08/12/2007

KATHMANDU (VALLEY)

I really don't know what to write about and how to start. After a while after travelling and writing about the places I had visited, I decided to form the texts before I sat down in front of the computer. Until Kathmandu, it had helped me to organize my thoughts and feelings before passing on you.

I enjoyed my days in Kathmandu; it wasn't because of amazing Newari architecture, delicately carved windows and doors, in and around (esp.) Patan's and Kathmandu's Durbar (Palace) Squares, or it wasn't because of meeting so many people, I met with in Pokhara and Annapurna Circuit, and it wasn't because of the wide range of restaurants, book and music shops and very colorful textile products. Yes, it's a huge valley in the middle of Himalayas that caused a dozen of civilization to set their lives on all through centuries. Yes, it's the meeting point of trekkers and travellers and merchants. And yes, it's a city which has the characteristic of a typical cosmopolitan city.
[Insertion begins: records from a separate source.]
(* ===== verification/Wire.v ===== *)
(** * Wire: the encoding of headers and transactions

    Model of [wire/common.go] (variable-length integers and byte strings),
    [wire/blockheader.go] and [wire/msgtx.go].  A reader is the list of the bytes
    not read yet, and [io.ReadFull] on it fails with [io.EOF] or
    [io.ErrUnexpectedEOF] as the Go function does; a writer keeps what it was
    sent and may have a bounded capacity, so that the error returns of every
    [w.Write] are reached.  The [buf] arguments are the 8-byte scratch buffers of
    [binarySerializer]: each is overwritten before it is read, so they carry no
    state.  The 4 MiB script slab, whose reuse does matter, is modelled as the
    byte array it is: scripts are (offset, length) slices of it until they are
    moved to their own buffer. *)

From S2P Require Import Prelude ChainHash.

Module Wire.

(** ** Streams *)

Inductive error :=
| EOF
| ErrUnexpectedEOF
| ErrShortWrite
| MessageError
| errSuperfluousWitnessRecord.

Abbreviation reader := (io (list byte) error).

(** [io.ReadFull(r, buf)] with [len(buf) = n] *)
Definition readFull (n : Z) : reader (list byte) := fun r =>
  if n <=? zlen r then Done (inl (take (Z.to_nat n) r), drop (Z.to_nat n) r)
  else Done (inr (if zlen r =? 0 then EOF else ErrUnexpectedEOF), []).

Record sink := { sent : list byte; room : option nat }.

Abbreviation writer := (io sink error).

(** [w.Write(bs)] *)
Definition write (bs : list byte) : writer unit := fun w =>
  match room w with
  | None => Done (inl tt, {| sent := sent w ++ bs; room := None |})
  | Some c =>
      if (length bs <=? c)%nat
      then Done (inl tt, {| sent := sent w ++ bs; room := Some (c - length bs)%nat |})
      else Done (inr ErrShortWrite, {| sent := sent w ++ take c bs; room := Some O |})
  end.

(** A writer that accepts everything, such as a [bytes.Buffer] or a hash. *)
Definition unbounded : sink := {| sent := []; room := None |}.

(** The loop [for _, x := range xs { err := f(x); if err != nil { return err } }] *)
Fixpoint forEach {S E A} (f : A → io S E unit) (xs : list A) : io S E unit :=
  match xs with
  | [] => mret tt
  | x :: xs => _ ← f x; forEach f xs
  end.

(** ** Variable-length integers and strings (common.go) *)

Definition MaxMessagePayload : Z := 1024 * 1024 * 32.

Definition ReadVarIntBuf : reader Z :=
  b ← readFull 1;
  let discriminant := le_val b in
  if discriminant =? 0xff then
    buf ← readFull 8;
    let rv := le_val buf in
    if rv <? 0x100000000 then io_fail MessageError else mret rv
  else if discriminant =? 0xfe then
    buf ← readFull 4;
    let rv := le_val buf in
    if rv <? 0x10000 then io_fail MessageError else mret rv
  else if discriminant =? 0xfd then
    buf ← readFull 2;
    let rv := le_val buf in
    if rv <? 0xfd then io_fail MessageError else mret rv
  else mret discriminant.

Definition ReadVarInt : reader Z := ReadVarIntBuf.

Definition WriteVarIntBuf (val : Z) : writer unit :=
  if val <? 0xfd then write (le_bytes 1 val)
  else if val <=? 0xffff then write (z2b 0xfd :: le_bytes 2 (u16 val))
  else if val <=? 0xffffffff then write (z2b 0xfe :: le_bytes 4 (u32 val))
  else _ ← write [z2b 0xff]; write (le_bytes 8 val).

Definition WriteVarInt (val : Z) : writer unit := WriteVarIntBuf val.

Definition VarIntSerializeSize (val : Z) : Z :=
  if val <? 0xfd then 1
  else if val <=? 0xffff then 3
  else if val <=? 0xffffffff then 5
  else 9.

Definition readVarStringBuf : reader (list byte) :=
  count ← ReadVarIntBuf;
  if MaxMessagePayload <? count then io_fail MessageError else readFull count.

Definition ReadVarString : reader (list byte) := readVarStringBuf.

Definition writeVarStringBuf (str : list byte) : writer unit :=
  _ ← WriteVarIntBuf (u64 (zlen str)); write str.

Definition WriteVarString (str : list byte) : writer unit := writeVarStringBuf str.

Definition ReadVarBytesBuf (maxAllowed : Z) : reader (list byte) :=
  count ← ReadVarIntBuf;
  if maxAllowed <? count then io_fail MessageError else readFull count.

Definition ReadVarBytes (maxAllowed : Z) : reader (list byte) := ReadVarBytesBuf maxAllowed.

Definition WriteVarBytesBuf (bytes : list byte) : writer unit :=
  let slen := u64 (zlen bytes) in
  _ ← WriteVarIntBuf slen; write bytes.

Definition WriteVarBytes (bytes : list byte) : writer unit := WriteVarBytesBuf bytes.

(** ** Block headers (blockheader.go); [Timestamp] is in Unix seconds. *)

Record BlockHeader := {
  Version : Z;
  PrevBlock : list byte;
  MerkleRoot : list byte;
  Timestamp : Z;
  Bits : Z;
  Nonce : Z;
}.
But I loved it from the first moment I stepped in Thamel, because I simply felt myself walking in Istiklal Street* once again. I saw Tarlabasi St. and Lale Iskembe (Tribe Restaurant) at the start of it, when I looked at the road seen from my table in The Yellow House**. The city had easily pulled me inside of it. After staying there for a week, I can say that it's a huge continously changing puzzle, of which every piece is so unique, but at the same time perfectly fits each other. You just have to come here and make it your own.